Stored data entries:
■ ■ ■ ■ ■ ■ ■
(* ===== verification/Strconv.v ===== *)
(** * [strconv.ParseInt] and [strconv.ParseUint] in base 10 with 64 bits

    The standard library's readers of decimal numbers, which the commands of
    the network module call on their arguments.  Like the code they return a
    value together with the error; the errors are [ErrSyntax] and [ErrRange]
    inside a [NumError].  [decimal] says what they read. *)

From Stdlib Require Import ZArith Lia Ascii.
From stdpp Require Import base strings list pretty.
From S2P Require Import Prelude.

Open Scope Z_scope.

Definition ErrSyntax : error := ErrSentinel "strconv.ErrSyntax".
Definition ErrRange : error := ErrSentinel "strconv.ErrRange".
Definition NumError (fn num : string) (err : error) : error :=
  ErrWrap ("strconv." +:+ fn +:+ ": parsing " +:+ num) err.

Definition byte_of (c : ascii) : Z := Z.of_nat (nat_of_ascii c).

(** The value of a character in base 10: a letter is a digit that is too large. *)
Definition digit_of (c : ascii) : option Z :=
  let b := byte_of c in
  if (48 <=? b) && (b <=? 57) then Some (b - 48) else None.

(** The smallest number whose product with the base overflows. *)
Definition uint_cutoff : Z := max_u64 / 10 + 1.

(** The loop of [ParseUint] with the number read so far; the error is without
    its [NumError]. *)
Fixpoint parse_uint_loop (s : string) (n : Z) : Z * option error :=
  match s with
  | EmptyString => (n, None)
  | String c s' =>
      match digit_of c with
      | None => (0, Some ErrSyntax)
      | Some d =>
          if uint_cutoff <=? n then (max_u64, Some ErrRange)
          else
            let n := u64 (n * 10) in
            let n1 := u64 (n + d) in
            if (n1 <? n) || (max_u64 <? n1) then (max_u64, Some ErrRange)
            else parse_uint_loop s' n1
      end
  end.

Definition parse_uint (s : string) : Z * option error :=
  match s with EmptyString => (0, Some ErrSyntax) | _ => parse_uint_loop s 0 end.

Definition ParseUint (s : string) : Z * option error :=
  let '(n, err) := parse_uint s in (n, NumError "ParseUint" s <$> err).

Definition int_cutoff : Z := 2 ^ 63.

(** The sign that a number may start with. *)
Definition take_sign (s : string) : bool * string :=
  match s with
  | String "+" s' => (false, s')
  | String "-" s' => (true, s')
  | _ => (false, s)
  end.

(** The sign is taken off, the rest is an unsigned number; a range error of it
    is one of the number, as its value is then the largest one. *)
Definition ParseInt (s : string) : Z * option error :=
  let '(neg, s') := take_sign s in
  let '(un, err) := parse_uint s' in
  match err with
  | Some e =>
      if errors_Is e "strconv.ErrRange"
      then if neg then (- int_cutoff, Some (NumError "ParseInt" s ErrRange))
           else (int_cutoff - 1, Some (NumError "ParseInt" s ErrRange))
      else (0, Some (NumError "ParseInt" s e))
  | None =>
      if negb neg && (int_cutoff <=? un) then (int_cutoff - 1, Some (NumError "ParseInt" s ErrRange))
      else if neg && (int_cutoff <? un) then (- int_cutoff, Some (NumError "ParseInt" s ErrRange))
      else (if neg then i64 (- i64 un) else i64 un, None)
  end.

(** The value of a text of decimal digits. *)
Fixpoint decimal_from (s : string) (n : Z) : option Z :=
  match s with
  | EmptyString => Some n
  | String c s' => d ← digit_of c; decimal_from s' (n * 10 + d)
  end.
Definition decimal (s : string) : option Z :=
  match s with EmptyString => None | _ => decimal_from s 0 end.

(** An integer: digits after an optional sign. *)
Definition signed_decimal (s : string) : option Z :=
  let '(neg, s') := take_sign s in
  if neg then Z.opp <$> decimal s' else decimal s'.

(** The text [strconv.FormatInt(_, 10)]. *)
Definition format_int (z : Z) : string :=
  if z <? 0 then String "-" (format_uint (- z)) else format_uint z.

(** ** What the readers read *)

Lemma digit_of_range c d : digit_of c = Some d -> 0 <= d <= 9.
Proof.
  unfold digit_of. destruct (Z.leb_spec 48 (byte_of c)), (Z.leb_spec (byte_of c) 57); try done.
  intros [= <-]. lia.
Qed.

Lemma decimal_from_le s n v : 0 <= n -> decimal_from s n = Some v -> n <= v.
Proof.
  revert n. induction s as [|c s IH]; intros n Hn; cbn [decimal_from]; [intros [= ->]; lia|].
  destruct (digit_of c) as [d|] eqn:E; [|done]. apply digit_of_range in E.
  intros H. apply IH in H; lia.
Qed.

(** The loop reads the number when it fits, and only then without an error. *)
Lemma parse_uint_loop_spec s n v :
  0 <= n <= max_u64 ->
  parse_uint_loop s n = (v, None) <-> decimal_from s n = Some v /\ v <= max_u64.
Proof.
  revert n. induction s as [|c s IH]; intros n Hn; cbn [parse_uint_loop decimal_from].
  { split; [intros [= <-]; split; [done|lia]|intros [[= <-] _]; done]. }
  destruct (digit_of c) as [d|] eqn:E; cbn [mbind option_bind]; [|split; [done|by intros [? _]]].
  apply digit_of_range in E.
  assert (uint_cutoff = 1844674407370955162) as Hc by done.
  assert (forall w, decimal_from s (n * 10 + d) = Some w -> n * 10 + d <= w) as Hle
    by (intros w; apply decimal_from_le; lia).
  destruct (Z.leb_spec uint_cutoff n).
  { split; [done|]. intros [H1%Hle H2]. unfold max_u64 in *. lia. }
  rewrite (u64_small (n * 10)) by (unfold is_u64, max_u64 in *; lia).
  destruct (Z.le_gt_cases (n * 10 + d) max_u64) as [Hf|Hf].
  - rewrite u64_small by (unfold is_u64; lia).
    destruct (Z.ltb_spec (n * 10 + d) (n * 10)), (Z.ltb_spec max_u64 (n * 10 + d)); try lia.
    apply IH. lia.
  - assert (u64 (n * 10 + d) < n * 10) as Hw by (unfold max_u64 in *; int_lia).
    rewrite (proj2 (Z.ltb_lt _ _) Hw). split; [done|]. intros [H1%Hle H2]. lia.
Qed.

Lemma parse_uint_spec s v :
  parse_uint s = (v, None) <-> decimal s = Some v /\ v <= max_u64.
Proof.
  destruct s as [|c s]; [by split; [|intros []]|].
  unfold parse_uint, decimal. apply parse_uint_loop_spec. by vm_compute.
Qed.

Lemma ParseUint_spec s v :
  ParseUint s = (v, None) <-> decimal s = Some v /\ v <= max_u64.
Proof.
  rewrite <- parse_uint_spec. unfold ParseUint. destruct (parse_uint s) as [n [e|]]; cbn; [done|].
  split; congruence.
Qed.

Lemma decimal_nonneg s v : decimal s = Some v -> 0 <= v.
Proof. destruct s as [|c s]; [done|]. intros H. by apply decimal_from_le in H. Qed.

(** The text after the sign, read with its sign. *)
Lemma ParseInt_unsigned (neg : bool) s s' v :
  (let '(un, err) := parse_uint s' in
   match err with
   | Some e =>
      if errors_Is e "strconv.ErrRange"
      then if neg then (- int_cutoff, Some (NumError "ParseInt" s ErrRange))
           else (int_cutoff - 1, Some (NumError "ParseInt" s ErrRange))
      else (0, Some (NumError "ParseInt" s e))
   | None =>
      if negb neg && (int_cutoff <=? un) then (int_cutoff - 1, Some (NumError "ParseInt" s ErrRange))
      else if neg && (int_cutoff <? un) then (- int_cutoff, Some (NumError "ParseInt" s ErrRange))
      else (if neg then i64 (- i64 un) else i64 un, None)
   end) = (v, None) <->
  (if neg then Z.opp <$> decimal s' else decimal s') = Some v /\ is_i64 v.
Proof.
  assert (int_cutoff = 9223372036854775808) as Hc by done.
  destruct (parse_uint s') as [un [e|]] eqn:E.
  - split; [destruct (errors_Is e _), neg; done|]. intros [H1 H2]. exfalso.
    destruct (decimal s') as [w|] eqn:Ew; [|by destruct neg].
    pose proof (decimal_nonneg _ _ Ew).
    assert (parse_uint s' = (w, None)) as E2; [|congruence].
    apply parse_uint_spec. split; [done|].
    unfold is_i64, max_i64, max_u64 in *. destruct neg; cbn in H1; injection H1 as <-; lia.
  - apply parse_uint_spec in E as [Ew Hm]. rewrite Ew. pose proof (decimal_nonneg _ _ Ew).
    destruct neg; cbn [negb andb fmap option_fmap option_map];
      [destruct (Z.ltb_spec int_cutoff un)|destruct (Z.leb_spec int_cutoff un)].
    all: split; [try done; intros [= <-]|intros [[= <-] H2]; try (unfold is_i64, max_i64 in *; lia)].
    + split; [f_equal|]; unfold is_i64, max_i64 in *; int_lia.
    + f_equal. unfold is_i64, max_i64 in *; int_lia.
    + split; [f_equal|]; unfold is_i64, max_i64 in *; int_lia.
    + f_equal. unfold is_i64, max_i64 in *; int_lia.
Qed.

Lemma ParseInt_spec s v :
  ParseInt s = (v, None) <-> signed_decimal s = Some v /\ is_i64 v.
Proof.
  unfold ParseInt, signed_decimal.
  destruct (take_sign s) as [neg s']. apply ParseInt_unsigned.
Qed.

(** ** The text of a number is read back *)

Lemma digit_of_pretty_N_char x : (x < 10)%N -> digit_of (pretty_N_char x) = Some (Z.of_N x).
Proof.
  intros Hx. assert (x = 0 \/ x = 1 \/ x = 2 \/ x = 3 \/ x = 4 \/ x = 5 \/ x = 6 \/ x = 7 \/ x = 8
    \/ x = 9)%N as Hc by lia. by repeat destruct Hc as [->|Hc]; [..|subst].
Qed.

Lemma decimal_from_pretty_go x s : decimal_from (pretty_N_go x s) 0 = decimal_from s (Z.of_N x).
Proof.
  revert s. induction (N.lt_wf_0 x) as [x _ IH]; intros s.
  destruct (decide (x = 0)%N) as [->|Hx]; [done|].
  rewrite pretty_N_go_step by lia. rewrite IH by (apply N.div_lt; lia). cbn [decimal_from].
  rewrite digit_of_pretty_N_char by (apply N.mod_lt; lia). cbn. f_equal.
  pose proof (N.div_mod x 10). lia.
Qed.

Lemma decimal_format z : 0 <= z -> decimal (format_uint z) = Some z.
Proof.
  intros Hz. unfold format_uint, pretty, pretty_N.
  destruct (decide (Z.to_N z = 0)%N) as [E|E]; [change (Some 0 = Some z); f_equal; lia|].
  pose proof (decimal_from_pretty_go (Z.to_N z) "") as H. unfold decimal.
  destruct (pretty_N_go (Z.to_N z) "") as [|c s] eqn:Ep; [cbn [decimal_from] in H; injection H; lia|].
  rewrite H. cbn [decimal_from]. f_equal. lia.
Qed.

(** A decimal text starts with a digit, not with a sign. *)
Lemma signed_decimal_unsigned s v : decimal s = Some v -> signed_decimal s = Some v.
Proof.
  intros H. unfold signed_decimal. assert (take_sign s = (false, s)) as ->; [|done].
  destruct s as [|c s]; [done|]. cbn in H. destruct (digit_of c) eqn:E; [|done].
  unfold take_sign. repeat case_match; simplify_eq; done.
Qed.

Lemma signed_decimal_format z : signed_decimal (format_int z) = Some z.
Proof.
  unfold format_int. destruct (Z.ltb_spec z 0).
  - change (Z.opp <$> decimal (format_uint (- z)) = Some z). rewrite decimal_format by lia. cbn. f_equal. lia.
  - apply signed_decimal_unsigned, decimal_format. lia.
Qed.

Lemma ParseInt_format z : is_i64 z -> ParseInt (format_int z) = (z, None).
Proof. intros Hz. apply ParseInt_spec. split; [apply signed_decimal_format|done]. Qed.

Lemma ParseUint_format z : is_u64 z -> ParseUint (format_uint z) = (z, None).
Proof. intros Hz. apply ParseUint_spec. split; [apply decimal_format|]; apply Hz. Qed.

(** The first failure decides: an overflow before a character that is no digit. *)
Example ParseInt_examples :
  fst (ParseInt "-9223372036854775808") = - 2 ^ 63 /\
  snd (ParseInt "9223372036854775808") = Some (NumError "ParseInt" "9223372036854775808" ErrRange) /\
  snd (ParseInt "99999999999999999999999x")
    = Some (NumError "ParseInt" "99999999999999999999999x" ErrRange) /\
  snd (ParseInt "1x") = Some (NumError "ParseInt" "1x" ErrSyntax) /\
  snd (ParseInt "-") = Some (NumError "ParseInt" "-" ErrSyntax).
Proof. split_and!; reflexivity. Qed.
■ ■ ■ ■ ■ ■ ■
WORK TASK. Give again, exactly as written, the lines running from the first line of the data above through the line that contains "(** The value of a character".

SOLUTION TO THIS PROBLEM.
(* ===== verification/Strconv.v ===== *)
(** * [strconv.ParseInt] and [strconv.ParseUint] in base 10 with 64 bits

    The standard library's readers of decimal numbers, which the commands of
    the network module call on their arguments.  Like the code they return a
    value together with the error; the errors are [ErrSyntax] and [ErrRange]
    inside a [NumError].  [decimal] says what they read. *)

From Stdlib Require Import ZArith Lia Ascii.
From stdpp Require Import base strings list pretty.
From S2P Require Import Prelude.

Open Scope Z_scope.

Definition ErrSyntax : error := ErrSentinel "strconv.ErrSyntax".
Definition ErrRange : error := ErrSentinel "strconv.ErrRange".
Definition NumError (fn num : string) (err : error) : error :=
  ErrWrap ("strconv." +:+ fn +:+ ": parsing " +:+ num) err.

Definition byte_of (c : ascii) : Z := Z.of_nat (nat_of_ascii c).

(** The value of a character in base 10: a letter is a digit that is too large. *)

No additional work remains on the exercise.